Vinci anche tu la sfida del secolo! La tecnica e la mente

Era il 1972. Reduci dalle rivoluzioni del ’68 e ’69 e prossimi alla prima grande crisi petrolifera della storia.

Chi si ricorda più quell’epoca, con la benzina che aumentava ogni giorno, il suo prezzo raddoppiava e triplicava nel giro di poche settimane, la lira, l’inflazione …

Ma, nell’estate di quell’anno, avvenne qualcosa che vale la pena di ricordare. Il campionato del mondo di scacchi si concludeva con la sfida del secolo di Boris Spasskij, russo, contro Bobby Fischer, americano.

Nel campo ultra-neutro di Reykjavik, nella gelida Islanda, un eclettico ed eccentrico americano, dal carattere imprendibile, metteva in discussione la supremazia russa nel magico gioco degli scacchi. In un clima da guerra fredda.

L’inizio di Fischer fu disastroso. La prima partita persa per un errore alla ventinovesima mossa: un errore che non era da lui e che gli costò la partita. La seconda partita persa a tavolino per il rifiuto di presentarsi, a causa del rumore prodotto dalle telecamere in sala.

Sul due a zero, molti ritenevano che l’Unione Sovietica avrebbe conservato la supremazia mondiale nel gioco degli scacchi.

Perfino Henry Kissinger chiamò Fischer. Rischiamo il disastro nel Vietnam, questa dobbiamo vincerla noi.

Spasskij commise, a sua volta, un errore di sottovalutazione psicologica nella terza partita, concedendo all’avversario di giocare in un piccolo locale senza telecamere. Paradossalmente, tale concessione lo mise in difficoltà e lo innervosì, portandolo a perdere la terza partita.

La quarta partita finì in parità, mentre la quinta fu vinta da Fischer, dopo un clamoroso errore di Spasskij alla ventisettesima mossa.

Fischer, a quel punto, malgrado avesse semplicemente pareggiato lo svantaggio, sentì di avere la vittoria in mano.

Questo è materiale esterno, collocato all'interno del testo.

(* ===== verification/Witness.v ===== *)
(** * Execution witnesses

    [state_manager.rs]: [ExecutionWitness], the keys, values and proofs a block
    reads, with its validity check and its compact encoding.  The decoder's cursor
    is the list of the bytes left. *)

From S2P Require Import Prelude Crypto Errors Transaction Economics State VerkleTree VerkleProofs.
From Stdlib Require Import Init.Byte.

Section witness.
Context `{Blake3} `{Commitments}.

Record ExecutionWitnessEntry := {
  entry_key : bytes32;
  entry_value : option (list byte);
  entry_proof : VerkleProof
}.
Record ExecutionWitness := { witness_root : bytes32; entries : list ExecutionWitnessEntry }.

Definition is_valid (w : ExecutionWitness) : bool :=
  forallb (λ e, bool_decide (proof_root (entry_proof e) = witness_root w)
                && bool_decide (proof_path (entry_proof e) = as_bytes (entry_key e))) (entries w).

(** ** Encoding *)

(** [proof_type as u8] *)
Definition proof_type_code (p : ProofType) : byte :=
  match p with Membership => Z_byte 0 | NonMembership => Z_byte 1 end.
(** [(len as u32).to_be_bytes()] *)
Definition len_bytes {A} (l : list A) : list byte := be_bytes 4 (wrap 32 (Z.of_nat (length l))).
Definition put_bytes (l : list byte) : list byte := len_bytes l ++ l.
Definition put_option {A} (put : A → list byte) (o : option A) : list byte :=
  match o with Some x => Z_byte 1 :: put x | None => [Z_byte 0] end.
Definition put_gas (w : GasFeeWitness) : list byte :=
  be_bytes 16 (total_gas_fee w) ++ be_bytes 16 (miner_share w) ++ be_bytes 16 (fullnode_share w).

Definition serialize_entry (e : ExecutionWitnessEntry) : list byte :=
  let p := entry_proof e in
  as_bytes (entry_key e) ++ [proof_type_code (proof_type p)] ++ put_option put_bytes (entry_value e)
  ++ put_bytes (proof_path p) ++ len_bytes (siblings p) ++ mjoin (as_bytes <$> siblings p)
  ++ as_bytes (proof_root p) ++ put_option put_bytes (leaf_value p)
  ++ put_option put_gas (gas_fee_distribution p).

Definition serialize_compact (w : ExecutionWitness) : list byte :=
  as_bytes (witness_root w) ++ len_bytes (entries w) ++ mjoin (serialize_entry <$> entries w).

(** ** Decoding *)
Abbreviation reader := (method (list byte) string).
Definition ERR_DATA : string := "Invalid execution witness data".

(** [if cursor + n > bytes.len() { return Err(..) }] *)
Definition need (n : Z) : reader unit :=
  s ← get; lift (ensure (n <=? Z.of_nat (length s)) ERR_DATA).
(** [n] bytes that are known to be there. *)
Definition advance (n : Z) : reader (list byte) := λ s, (Ok (take (Z.to_nat n) s), drop (Z.to_nat n) s).
Definition read (n : Z) : reader (list byte) := _ ← need n; advance n.
Definition read_u32 : reader Z := b ← read 4; mret (be_Z b).
Definition read_bytes : reader (list byte) := len ← read_u32; read len.

Definition is_one (b : list byte) : bool := bool_decide (b = [Z_byte 1]).
Definition read_option {A} (flag : list byte) (m : reader A) : reader (option A) :=
  if is_one flag then x ← m; mret (Some x) else mret None.

Fixpoint repeat_read {A} (n : nat) (m : reader A) : reader (list A) :=
  match n with
  | O => mret []
  | Datatypes.S n => x ← m; l ← repeat_read n m; mret (x :: l)
  end.

Definition proof_type_of (b : list byte) : outcome string ProofType :=
  if bool_decide (b = [Z_byte 0]) then Ok NonMembership
  else if bool_decide (b = [Z_byte 1]) then Ok Membership
  else Err "Invalid proof type".

Definition read_gas : reader GasFeeWitness :=
  _ ← need 48;
  a ← advance 16; b ← advance 16; c ← advance 16;
  mret {| total_gas_fee := be_Z a; miner_share := be_Z b; fullnode_share := be_Z c |}.

Definition read_entry : reader ExecutionWitnessEntry :=
  _ ← need 34;
  key ← advance 32;
  t ← advance 1;
  ptype ← lift (proof_type_of t);
  has_value ← advance 1;
  v ← read_option has_value read_bytes;
  p ← read_bytes;
  sibling_count ← read_u32;
  sibs ← repeat_read (Z.to_nat sibling_count) (read 32);
  r ← read 32;
  leaf_present ← read 1;
  leaf ← read_option leaf_present read_bytes;
  has_witness ← read 1;
  gas ← read_option has_witness read_gas;
  mret {| entry_key := to_bytes32 key; entry_value := v;
          entry_proof := {| proof_type := ptype; proof_path := p; siblings := to_bytes32 <$> sibs;
                            leaf_value := leaf; proof_root := to_bytes32 r; opening_proofs := [];
                            gas_fee_distribution := gas |} |}.

Definition deserialize_compact (bytes : list byte) : outcome string ExecutionWitness :=
  if Z.of_nat (length bytes) <? 36 then Err "Invalid witness serialization"
  else
    let read_witness : reader ExecutionWitness :=
      root ← advance 32;
      n ← advance 4;
      es ← repeat_read (Z.to_nat (be_Z n)) read_entry;
      mret {| witness_root := to_bytes32 root; entries := es |} in
    (read_witness bytes).1.
End witness.

(** ** The decoder inverts the encoder *)
Section roundtrip.
Context `{Blake3} `{Commitments}.

(** [m] consumes exactly [l] and gives [a]. *)
Definition reads {A} (m : method (list byte) string A) (l : list byte) (a : A) : Prop :=
  ∀ rest, m (l ++ rest) = (Ok a, rest).

Lemma reads_ret {A} (a : A) : reads (mret a) [] a.
Proof. done. Qed.
Lemma reads_bind {A B} (m : method (list byte) string A) (f : A → method (list byte) string B) l l' a b :
  reads m l a → reads (f a) l' b → reads (m ≫= f) (l ++ l') b.
Proof.
  intros Hm Hf rest. rewrite <- app_assoc. erewrite method_bind_run by apply Hm. apply Hf.
Qed.
Lemma reads_end {A B} (m : method (list byte) string A) (f : A → B) l a :
  reads m l a → reads (x ← m; mret (f x)) l (f a).
Proof. intros Hm. rewrite <- (app_nil_r l). by eapply reads_bind; [|apply reads_ret]. Qed.

Lemma reads_advance n l : Z.of_nat (length l) = n → reads (advance n) l l.
Proof.
  intros <- rest. unfold advance. rewrite Nat2Z.id. by rewrite take_app_length, drop_app_length.
Qed.
Lemma need_ok n s : n ≤ Z.of_nat (length s) → need n s = (Ok tt, s).
Proof.
  intros Hn. unfold need. erewrite method_bind_run by done. unfold lift. by rewrite (proj2 (Z.leb_le _ _) Hn).
Qed.
Lemma reads_read n l : Z.of_nat (length l) = n → reads (read n) l l.
Proof.
  intros Hl rest. unfold read. erewrite method_bind_run by (apply need_ok; rewrite length_app; lia).
  by apply reads_advance.
Qed.

Lemma reads_u32 z : fits 32 z → reads read_u32 (be_bytes 4 z) z.
Proof.
  intros Hz. unfold read_u32. pose proof (be_Z_be_bytes 4 z Hz) as E. rewrite <- E at 2.
  apply (reads_end _ be_Z). apply reads_read. by rewrite be_bytes_length.
Qed.

Definition short {A} (l : list A) : Prop := fits 32 (Z.of_nat (length l)).

Lemma reads_len {A} (l : list A) : short l → reads read_u32 (len_bytes l) (Z.of_nat (length l)).
Proof. intros Hl. unfold len_bytes. rewrite wrap_small by done. by apply reads_u32. Qed.

Lemma reads_bytes l : short l → reads read_bytes (put_bytes l) l.
Proof. intros Hl. eapply reads_bind; [by apply reads_len|]. by apply reads_read. Qed.

Lemma reads_option {A B} (k : method (list byte) string (list byte)) (m : method (list byte) string A) put
    (o : option A) (f : option A → method (list byte) string B) l b :
  (∀ x, reads k [x] [x]) → (∀ a, o = Some a → reads m (put a) a) → reads (f o) l b →
  reads (flag ← k; v ← read_option flag m; f v) (put_option put o ++ l) b.
Proof.
  intros Hk Hm Hf. destruct o as [a|]; cbn [put_option].
  - change ((Z_byte 1 :: put a) ++ l) with ([Z_byte 1] ++ (put a ++ l)). eapply reads_bind; [apply Hk|].
    eapply reads_bind; [|exact Hf]. unfold read_option, is_one. rewrite bool_decide_eq_true_2 by done.
    by apply reads_end, Hm.
  - eapply reads_bind; [apply Hk|]. unfold read_option, is_one. rewrite bool_decide_eq_false_2 by done. exact Hf.
Qed.

Lemma reads_repeat {A} (m : method (list byte) string A) (put : A → list byte) l :
  Forall (λ a, reads m (put a) a) l → reads (repeat_read (length l) m) (mjoin (put <$> l)) l.
Proof.
  induction 1 as [|a l Ha _ IH]; [apply reads_ret|]. cbn [length repeat_read].
  eapply reads_bind; [exact Ha|]. by apply reads_end.
Qed.

(** Lengths of 32 bits, fees of 128. *)
Definition short_option (o : option (list byte)) : Prop := ∀ l, o = Some l → short l.
Definition gas_witness_fits (w : GasFeeWitness) : Prop :=
  fits 128 (total_gas_fee w) ∧ fits 128 (miner_share w) ∧ fits 128 (fullnode_share w).
Record entry_fits (e : ExecutionWitnessEntry) : Prop := {
  ef_value : short_option (entry_value e);
  ef_path : short (proof_path (entry_proof e));
  ef_siblings : short (siblings (entry_proof e));
  ef_leaf : short_option (leaf_value (entry_proof e));
  ef_gas : ∀ w, gas_fee_distribution (entry_proof e) = Some w → gas_witness_fits w
}.

(** What the decoder makes of a proof: the other type, and no opening proofs. *)
Definition other_type (p : ProofType) : ProofType :=
  match p with Membership => NonMembership | NonMembership => Membership end.
Definition decoded_proof (p : VerkleProof) : VerkleProof :=
  {| proof_type := other_type (proof_type p); proof_path := proof_path p; siblings := siblings p;
     leaf_value := leaf_value p; proof_root := proof_root p; opening_proofs := [];
     gas_fee_distribution := gas_fee_distribution p |}.
Definition decoded_entry (e : ExecutionWitnessEntry) : ExecutionWitnessEntry :=
  {| entry_key := entry_key e; entry_value := entry_value e; entry_proof := decoded_proof (entry_proof e) |}.

Lemma reads_gas w : gas_witness_fits w → reads read_gas (put_gas w) w.
Proof.
  intros (Ha & Hb & Hc) rest. unfold read_gas, put_gas.
  erewrite method_bind_run by (apply need_ok; rewrite !length_app, !be_bytes_length; lia).
  rewrite <- !app_assoc.
  do 3 (erewrite method_bind_run by (apply reads_advance; by rewrite be_bytes_length)).
  rewrite !be_Z_be_bytes by done. by destruct w.
Qed.

Lemma reads_hash n h : n = 32 → reads (read n) (as_bytes h) (as_bytes h).
Proof. intros ->. apply reads_read. by rewrite as_bytes_length. Qed.

Lemma entry_length e : 34 ≤ Z.of_nat (length (serialize_entry e)).
Proof.
  unfold serialize_entry. rewrite !length_app, as_bytes_length. cbn [length].
  destruct (entry_value e); cbn [put_option length]; lia.
Qed.

Lemma reads_entry e : entry_fits e → reads read_entry (serialize_entry e) (decoded_entry e).
Proof.
  intros [Hv Hp Hs Hl Hg] rest. unfold read_entry.
  erewrite method_bind_run by (apply need_ok; rewrite length_app; pose proof (entry_length e); lia).
  revert rest.
  match goal with |- ∀ rest, ?m (?l ++ rest) = (Ok ?a, rest) => change (reads m l a) end.
  unfold serialize_entry.
  eapply reads_bind; [by apply reads_advance; rewrite as_bytes_length|].
  eapply reads_bind; [by apply reads_advance|].
  rewrite <- (app_nil_l (put_option put_bytes (entry_value e) ++ _)).
  eapply (reads_bind (lift _) _ [] _ (other_type (proof_type (entry_proof e)))).
  { intros r. unfold lift. by destruct (proof_type (entry_proof e)). }
  eapply reads_option; [intros; by apply reads_advance|intros; by apply reads_bytes, Hv|].
  eapply reads_bind; [by apply reads_bytes|].
  eapply reads_bind; [by apply reads_len|].
  rewrite Nat2Z.id. eapply (reads_bind _ _ _ _ (as_bytes <$> siblings (entry_proof e))).
  { rewrite <- (length_fmap as_bytes). rewrite <- (list_fmap_id (as_bytes <$> siblings (entry_proof e))) at 2.
    apply reads_repeat. apply Forall_fmap, Forall_forall. intros h _. by apply reads_hash. }
  eapply reads_bind; [by apply reads_hash|].
  eapply reads_option; [intros; by apply reads_read|intros; by apply reads_bytes, Hl|].
  rewrite <- (app_nil_r (put_option put_gas _)).
  eapply reads_option; [intros; by apply reads_read|intros; by apply reads_gas, Hg|].
  intros r. unfold mret, method_ret. do 2 f_equal. unfold decoded_entry, decoded_proof. f_equal.
  - apply to_bytes32_as_bytes.
  - f_equal; [|apply to_bytes32_as_bytes]. rewrite <- list_fmap_compose.
    rewrite <- (list_fmap_id (siblings (entry_proof e))) at 2. apply list_fmap_ext. intros i h _. apply to_bytes32_as_bytes.
Qed.

(** Decoding inverts encoding, whatever bytes follow, up to two losses: the opening
    proofs are not encoded, and the codes of the proof types are swapped. *)
Theorem witness_roundtrip (w : ExecutionWitness) (rest : list byte)
    (Hn : short (entries w)) (Hf : Forall entry_fits (entries w)) :
  deserialize_compact (serialize_compact w ++ rest)
  = Ok {| witness_root := witness_root w; entries := decoded_entry <$> entries w |}.
Proof.
  unfold deserialize_compact.
  assert (Hlen : 36 ≤ Z.of_nat (length (serialize_compact w ++ rest))).
  { unfold serialize_compact, len_bytes. rewrite !length_app, as_bytes_length, be_bytes_length. lia. }
  rewrite (proj2 (Z.ltb_ge _ _) Hlen).
  match goal with |- (?m _).1 = Ok ?a =>
    assert (Hr : reads m (serialize_compact w) a); [|by rewrite (Hr rest)] end.
  unfold serialize_compact. eapply reads_bind; [by apply reads_advance; rewrite as_bytes_length|].
  eapply reads_bind; [apply reads_advance; unfold len_bytes; by rewrite be_bytes_length|].
  unfold len_bytes. rewrite be_Z_be_bytes by (rewrite wrap_small by done; apply Hn).
  rewrite wrap_small, Nat2Z.id by done. rewrite to_bytes32_as_bytes.
  apply (reads_end _ (λ es, {| witness_root := witness_root w; entries := es |})).
  rewrite <- (length_fmap decoded_entry).
  assert (E : ∀ l, Forall entry_fits l →
    reads (repeat_read (length (decoded_entry <$> l)) read_entry) (mjoin (serialize_entry <$> l)) (decoded_entry <$> l)).
  { intros l Hl. induction Hl as [|e l He Hl IH]; [apply reads_ret|]. cbn [length fmap list_fmap repeat_read].
    eapply reads_bind; [by apply reads_entry|]. by apply reads_end. }
  by apply E.
Qed.

(** A witness whose proofs verified is rejected after a round trip: the decoded
    type contradicts the leaf, whatever tree verifies it. *)
Theorem decoded_proofs_rejected {S : Type} `{HS : Storage S} (t : VerkleTree (S := S)) (p : VerkleProof)
    (Hv : verify_proof t p = Ok true) : verify_proof t (decoded_proof p) = Ok false.
Proof.
  unfold verify_proof in *. cbn [decoded_proof proof_path siblings proof_type leaf_value].
  destruct (negb _); [done|]. destruct (negb _); [done|].
  destruct (proof_type p), (leaf_value p); cbn in *; done.
Qed.
End roundtrip.

(** ** Examples *)
Section examples.
#[local] Existing Instance toy_blake3.
#[local] Existing Instance toy_commitments.

Definition absent_proof : VerkleProof :=
  match (generate_proof (key_of [1]) empty_tree).1 with
  | Ok p => p
  | _ => {| proof_type := Membership; proof_path := []; siblings := []; leaf_value := None;
            proof_root := zero32; opening_proofs := []; gas_fee_distribution := None |}
  end.

Definition small_proof : VerkleProof :=
  {| proof_type := Membership; proof_path := [x01; x02]; siblings := [hash_of 4; hash_of 5];
     leaf_value := Some [x07]; proof_root := hash_of 6; opening_proofs := [];
     gas_fee_distribution := Some {| total_gas_fee := 10; miner_share := 8; fullnode_share := 2 |} |}.
Definition small_witness : ExecutionWitness :=
  {| witness_root := hash_of 6;
     entries := [{| entry_key := hash_of 7; entry_value := Some [x07]; entry_proof := small_proof |}] |}.

Lemma witness_roundtrip_witness :
  deserialize_compact (serialize_compact small_witness ++ [x00])
  = Ok {| witness_root := hash_of 6; entries := decoded_entry <$> entries small_witness |}.
Proof.
  apply (witness_roundtrip small_witness [x00]).
  - unfold short, fits. cbn. lia.
  - constructor; [|constructor]. split; unfold short_option, short, gas_witness_fits, fits; cbn.
    + intros l [= <-]. cbn. lia.
    + lia.
    + lia.
    + intros l [= <-]. cbn. lia.
    + intros w [= <-]. cbn. lia.
Defined.

Lemma decoded_proofs_rejected_witness : verify_proof empty_tree (decoded_proof absent_proof) = Ok false.
Proof. apply (decoded_proofs_rejected empty_tree absent_proof). vm_compute. reflexivity. Defined.
End examples.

E vittoria fu: il prosieguo, da parte sua, fu un capolavoro di tecnica, capacità e psicologia, che portò il suo avversario a rassegnarsi gradualmente alla sconfitta. Che fu brutale, con ben 4 punti di distacco, 8.5 contro 12.5 di Fischer. Inutile giocare le ultime tre partite delle ventiquattro previste.

C’è qualcosa di molto simile agli scacchi nel trading. La componente tecnica, che è fondamentale. Quella di abilità, nell’avere una visione chiara a livello strategico. E la componente psicologica, dominare il mercato e la situazione e non esserne dominati.